La gamine a tout juste huit ans. Mais sa mère est une nature inquiète qui aime tirer ses enseignements médicaux d’internet.

– Elle n’était que 19e au cross de l’école, et normalement elle se bat pour être sur le podium.
– Elle est peut-être juste fatiguée? dit Madame, qui n’ose pas ajouter qu’elle mange trop gras et trop sucré et se couche trop tard.
– Je vais lui faire faire une prise de sang, dit-elle, elle avait soif, hier après l’école, j’ai peur du diabète.

En voilà une, se dit Madame, qui ferait mieux de lire des Gaston plutôt que encyclopédies médicales…

***

Texte écrit d’après une consigne de Joe Krapov – merci à lui – qui demandait
1. de lister 12 mots ou concepts qui nous mettent de bonne humeur ; chacun d’eux commence par une des premières lettres de l’alphabet (A B C D E F G H I J K L)
2. de dire pourquoi et comment survient la bonne humeur.

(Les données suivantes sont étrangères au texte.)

(** [finite_difference], lines 469-481.  [deepcopy] of a list of floats is
    the list. *)
Definition finite_difference (self : KernelLearner) (epsilon : F)
  (params : list F) (i : nat) : outcome F :=
  let param_step := params in
  p_i <- lift (getitem param_step i) ;;
  e_i <- lift (getitem (kl_eps self) i) ;;
  let param_step := setitem param_step i (p_i + e_i)%F in
  marg_plus <- get_marginal self param_step ;;
  p_i <- lift (getitem param_step i) ;;
  e_i <- lift (getitem (kl_eps self) i) ;;
  let param_step := setitem param_step i (p_i - of_int 2 * e_i)%F in
  marg_minus <- get_marginal self param_step ;;
  e_i <- lift (getitem (kl_eps self) i) ;;
  Returns ((marg_plus - marg_minus) / (of_int 2 * e_i))%F.

(** [gradient_step], lines 461-467: the loop keeps the last [fin_diff],
    and the method returns [0]. *)
Definition gradient_step (self : KernelLearner) (params : list F) : outcome Z :=
  _ <- outcome_for_each (seq 0 (length params))
         (fun i _ =>
            e_i <- lift (getitem (kl_eps self) i) ;;
            fin_diff <- finite_difference self e_i params i ;;
            Returns (Some fin_diff))
         None ;;
  Returns 0%Z.

End Construction.

(** * Vocabulary of the properties *)

(** ** Runs of a loop *)

Section Runs.

Context {S : Type}.
Variable cond : S -> bool.
Variable body : S -> result S.

(** [k] rounds of the body, one after another. *)
Fixpoint iterate (k : nat) (s : S) : result S :=
  match k with
  | O => Ok s
  | Datatypes.S k' => s' <- body s ;; iterate k' s'
  end.

(** The loop leaves [s] after exactly [k] rounds, in [s']: the test held
    before each round and fails in [s']. *)
Inductive while_run : S -> nat -> S -> Prop :=
| while_stop s : cond s = false -> while_run s 0 s
| while_round s s1 k s' :
    cond s = true -> body s = Ok s1 -> while_run s1 k s' ->
    while_run s (Datatypes.S k) s'.

End Runs.

(** ** Laws of the scalars *)

(** What the descent argument asks of the scalars: a commutative
    multiplication and a strict order.  IEEE numbers have both; the
    rationals are shown to below. *)
Class ScalarLaws (F : Type) `{Scalar F} : Prop := {
  fmul_comm : forall a b : F, (a * b)%F = (b * a)%F;
  fgt_irrefl : forall a : F, fgt a a = false;
  fgt_trans :
    forall a b c : F, fgt a b = true -> fgt b c = true -> fgt a c = true
}.

Section Vocabulary.

Context {F : Type} `{Scalar F}.

Local Abbreviation tensor := (tensor F).
Local Abbreviation matrix := (matrix F).
Local Abbreviation KroneckerSolver := (@KroneckerSolver F).
Local Abbreviation cg_vars := (@cg_vars F).
Local Abbreviation ls_vars := (@ls_vars F).

(** ** Tensors *)

(** The scalars of a tensor, in order. *)
Definition entries (t : tensor) : list F :=
  match t with
  | T0 x => [x]
  | T1 v => v
  end.

Definition no_nan (t : tensor) : Prop :=
  Forall (fun x => fis_nan x = false) (entries t).

(** A rank-1 tensor of length [n]. *)
Definition is_vec (n : nat) (t : tensor) : Prop :=
  exists l, t = T1 l /\ length l = n.

(** ** The Newton iteration *)

(** The objective of an iteration: lines 83-97 of [step], the latent
    values at the current [alpha] and the objective there. *)
Definition objective (self : KroneckerSolver) : result F :=
  f_ <- step_f self ;; step_psi (set_f self f_).

(** The direction and the step size that [step] computes, lines 83-119. *)
Definition step_search (self : KroneckerSolver) : result (tensor * F) :=
  f_ <- step_f self ;;
  psi <- step_psi (set_f self f_) ;;
  r <- step_direction (set_f self f_) psi ;;
  Ok (snd (fst r), snd r).

(** Two solvers with the same factors, mean, diagonal, mask, observations
    and likelihood. *)
Definition same_config (s1 s2 : KroneckerSolver) : Prop :=
  Ks s1 = Ks s2 /\ mu s1 = mu s2 /\ k_diag s1 = k_diag s2
  /\ mask s1 = mask s2 /\ y s1 = y s2 /\ likelihood s1 = likelihood s2.

(** ** Conjugate gradients *)

(** The shapes [cg] keeps: every loop variable is a vector of the length of
    [b], and [z] is set whenever a preconditioner is. *)
Definition cg_shapes (n : nat) (v : cg_vars) : Prop :=
  is_vec n (cg_p v) /\ is_vec n (cg_x v) /\ is_vec n (cg_r v)
  /\ match cg_precondition v with
     | Some pre => is_vec n pre /\ exists z, cg_z v = Some z /\ is_vec n z
     | None => True
     end.

(** An operator that maps vectors of length [n] to vectors of length [n]. *)
Definition maps_vec (n : nat) (prod : tensor -> result tensor) : Prop :=
  forall p, is_vec n p -> exists q, prod p = Ok q /\ is_vec n q.

(** ** Line search *)

(** The candidate step size of round [j]: [5.0], multiplied [j] times by
    [tau]. *)
Definition ls_step (self : KroneckerSolver) (j : nat) : F :=
  Nat.iter j (fmul (tau self)) lit_5_0.

(** [obj_search] as round [j] finds it, when the objective of the
    candidate of round [i] is [obj i]: the previous candidate's objective,
    [sys.float_info.max] before the first round. *)
Definition ls_last (obj : nat -> F) (j : nat) : F :=
  match j with
  | O => float_info_max
  | S i => obj i
  end.

(** The continuation rule, read before round [j] (the iteration counter
    [t] is then [j + 1]). *)
Definition ls_goes_on (self : KroneckerSolver) (obj_prev : F) (obj : nat -> F)
  (max_it : Z) (j : nat) : bool :=
  Z.ltb (Z.of_nat j + 1) max_it
  && flt (obj_prev - ls_last obj j)%F
         (ls_step self j * of_int (Z.of_nat j + 1))%F.

(** The running minimum over the first [k] candidates and the step size
    that reached it; a candidate replaces the minimum only when strictly
    below it. *)
Fixpoint ls_best (self : KroneckerSolver) (obj_prev : F) (obj : nat -> F)
  (k : nat) : F * F :=
  match k with
  | O => (obj_prev, fzero)
  | S j =>
      if fgt (fst (ls_best self obj_prev obj j)) (obj j)
      then (obj j, ls_step self j)
      else ls_best self obj_prev obj j
  end.

(** The loop variables before round [j]. *)
Definition ls_state (self : KroneckerSolver)
  (alpha_ delta_alpha y_ mu_ : tensor) (obj_prev : F) (obj : nat -> F)
  (max_it : Z) (j : nat) : ls_vars :=
  mk_ls_vars obj_prev (ls_last obj j) (fst (ls_best self obj_prev obj j))
    alpha_ delta_alpha y_ (ls_step self j) (sum_sq alpha_) max_it
    (Z.of_nat j + 1) mu_ (snd (ls_best self obj_prev obj j)).

(** What the line search keeps: a minimum not above the starting
    objective, which is the starting objective itself with the step size
    [0.0], or the objective of the candidate at the step size kept. *)
Definition ls_post (self : KroneckerSolver) (alpha_ delta_alpha y_ mu_ : tensor)
  (obj_prev : F) (v : ls_vars) : Prop :=
  ls_alpha v = alpha_ /\ ls_delta_alpha v = delta_alpha /\ ls_y v = y_
  /\ ls_mu v = mu_ /\ ls_obj_prev v = obj_prev
  /\ fgt (ls_min_obj v) obj_prev = false
  /\ ((ls_opt_step v = fzero /\ ls_min_obj v = obj_prev)
      \/ search_objective self alpha_ delta_alpha y_ mu_ (ls_opt_step v)
         = Ok (ls_min_obj v)).

(** ** Marginal likelihood *)

(** The products of every entry of [u] with every entry of [v], the
    entries of [u] varying slowest: the Kronecker product of two columns. *)
Definition outer (u v : list F) : list F :=
  flat_map (fun a => map (fmul a) v) u.
(** *** The response body and its wrappers *)

(** The state that [captureResponseBody] sets up: the locals [buf] and
    [chunks] that the closures share, the [closed] flag of [bodyCapture],
    and the record that [onClose] writes to.  [cap_onClose_runs] is a ghost
    field: it counts the calls of [onClose]. *)
Record Capture : Type := mkCapture {
  cap_stream : bool;
  cap_max : Z;
  cap_buf : string;
  cap_chunks : list string;
  cap_closed : bool;
  cap_onClose_runs : nat;
  cap_record : Record
}.

(** [streamCapture.Read], for an underlying read that returned [data]. *)
Definition streamCapture_Read (c : Capture) (data : string) : Capture :=
  if 0 <? len data then
    if len (cap_buf c) <? cap_max c then
      mkCapture (cap_stream c) (cap_max c) (cap_buf c +:+ data)
        (cap_chunks c ++ [data]) (cap_closed c) (cap_onClose_runs c) (cap_record c)
    else c
  else c.

(** [io.TeeReader(resp.Body, &buf).Read]: [bytes.Buffer.Write] never fails. *)
Definition teeReader_Read (c : Capture) (data : string) : Capture :=
  if 0 <? len data then
    mkCapture (cap_stream c) (cap_max c) (cap_buf c +:+ data)
      (cap_chunks c) (cap_closed c) (cap_onClose_runs c) (cap_record c)
  else c.

(** [bodyCapture.Read]: the read goes to the wrapped reader, and its result
    [(data, err)] is returned as it is. *)
Definition bodyCapture_Read (c : Capture) (data : string) (err : option string)
  : Capture * (string * option string) :=
  (if cap_stream c then streamCapture_Read c data else teeReader_Read c data,
   (data, err)).
(** * EcoHarvest crop-yield app (src/app.py): a shallow embedding

    The Streamlit script is modelled as a sequence of script runs over a
    process state (the file system entry [crop_yield_model.pkl] and the
    [st.cache_resource] slot of [get_model_data]).  Python exceptions are
    the constructors of [exn]; fallible code returns [res].

    Sheet values are integers ([Z]), kept in an int column or, where
    pandas reads the column as float64, as integral floats, which print
    differently ("28.0"); the process state also holds the elements that
    [st.cache_resource] replays on a cache hit.  The floating-point
    regression itself ([LinearRegression.fit] / [.predict]) is left
    abstract as Section variables, so every theorem holds for any fitting
    procedure (or for any that depends on its input's values only, where
    stated). *)

From Stdlib Require Import ZArith Lia.
From Stdlib Require Import Sorting.Sorted Ascii.
From stdpp Require Import base list strings pretty.

Open Scope Z_scope.

(** ** Python exceptions and results *)

Inductive exn :=
  | KeyError            (* pandas column selection *)
  | ValueError          (* LabelEncoder.transform on an unseen label *)
  | NotFittedError      (* LabelEncoder.transform before fit *)
  | DownloadError       (* kagglehub import / download *)
  | FileNotFoundError   (* pd.read_excel on a missing path *)
  | ReadError           (* pd.read_excel on a malformed sheet *)
  | FitError            (* LinearRegression.fit *)
  | PredictError        (* LinearRegression.predict *)
  | OSError             (* open(filename, "wb") *)
  | PicklingError       (* pickle.dump into the opened file *)
  | UnpicklingError.    (* pickle.load of a truncated file *)

Inductive res (A : Type) :=
  | Ok (a : A)
  | Err (e : exn).
Arguments Ok {A} a.
Arguments Err {A} e.

Definition res_bind {A B} (r : res A) (k : A -> res B) : res B :=
  match r with Ok a => k a | Err e => Err e end.

Notation "'let?' x := r 'in' k" := (res_bind r (fun x => k))
  (at level 200, x name, r at level 100, k at level 200).

(** ** LabelEncoder

    [classes_] is [None] before [fit]; after [fit] it holds the sorted
    unique labels (numpy's [np.unique]). *)

Record LabelEncoder := { classes_ : option (list string) }.

Definition LabelEncoder_new : LabelEncoder := {| classes_ := None |}.

(** Sorted insertion without duplicates (the [np.unique] of [fit]). *)
Fixpoint insert_unique (s : string) (l : list string) : list string :=
  match l with
  | [] => [s]
  | x :: l' =>
      match String.compare s x with
      | Lt => s :: l
      | Eq => l
      | Gt => x :: insert_unique s l'
      end
  end.

Definition np_unique (l : list string) : list string :=
  fold_right insert_unique [] l.

Fixpoint index_of (s : string) (l : list string) : option nat :=
  match l with
  | [] => None
  | x :: l' => if String.eqb s x then Some 0%nat
               else option_map S (index_of s l')
  end.

(** [LE.transform(ys)]: raises if not fitted, or if a label is unseen. *)
Definition le_transform (le : LabelEncoder) (ys : list string) : res (list Z) :=
  match classes_ le with
  | None => Err NotFittedError
  | Some cls =>
      fold_right (fun y acc =>
        match index_of y cls with
        | Some i => let? c := acc in Ok (Z.of_nat i :: c)
        | None => Err ValueError
        end) (Ok []) ys
  end.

Je me suis basée sur les tags qui reviennent le plus souvent sur ce blog et ça donne ceci:

Amitié – Bruxelles – Chanson (chanter)DialectesÉlèves/Expo – Fleur(s) – Gaston/GastronomieHumourItalie/italienJeuKrapoverieLangue/Littérature.

En gras, vous l’aurez compris, ceux qui ont un rapport avec ce billet.

B comme bimbo

E un bimbo, lit-elle en page quatre du cours d’italien grâce auquel l’Adrienne a acquis ses premiers rudiments, il y a vingt ans.

Un bimbo, un bébé. Una bimba si c’est une fille.

– Alors il faudra que je le retienne, ce mot-là!, dit-elle.

C’est qu’elle est motivée: son second fils vient de lui apprendre que sa compagne est enceinte.
Or, elle est italienne et le couple se cherche un appartement à Rome.

– Si je veux que cet enfant me comprenne, dit-elle, il faut que j’apprenne l’italien!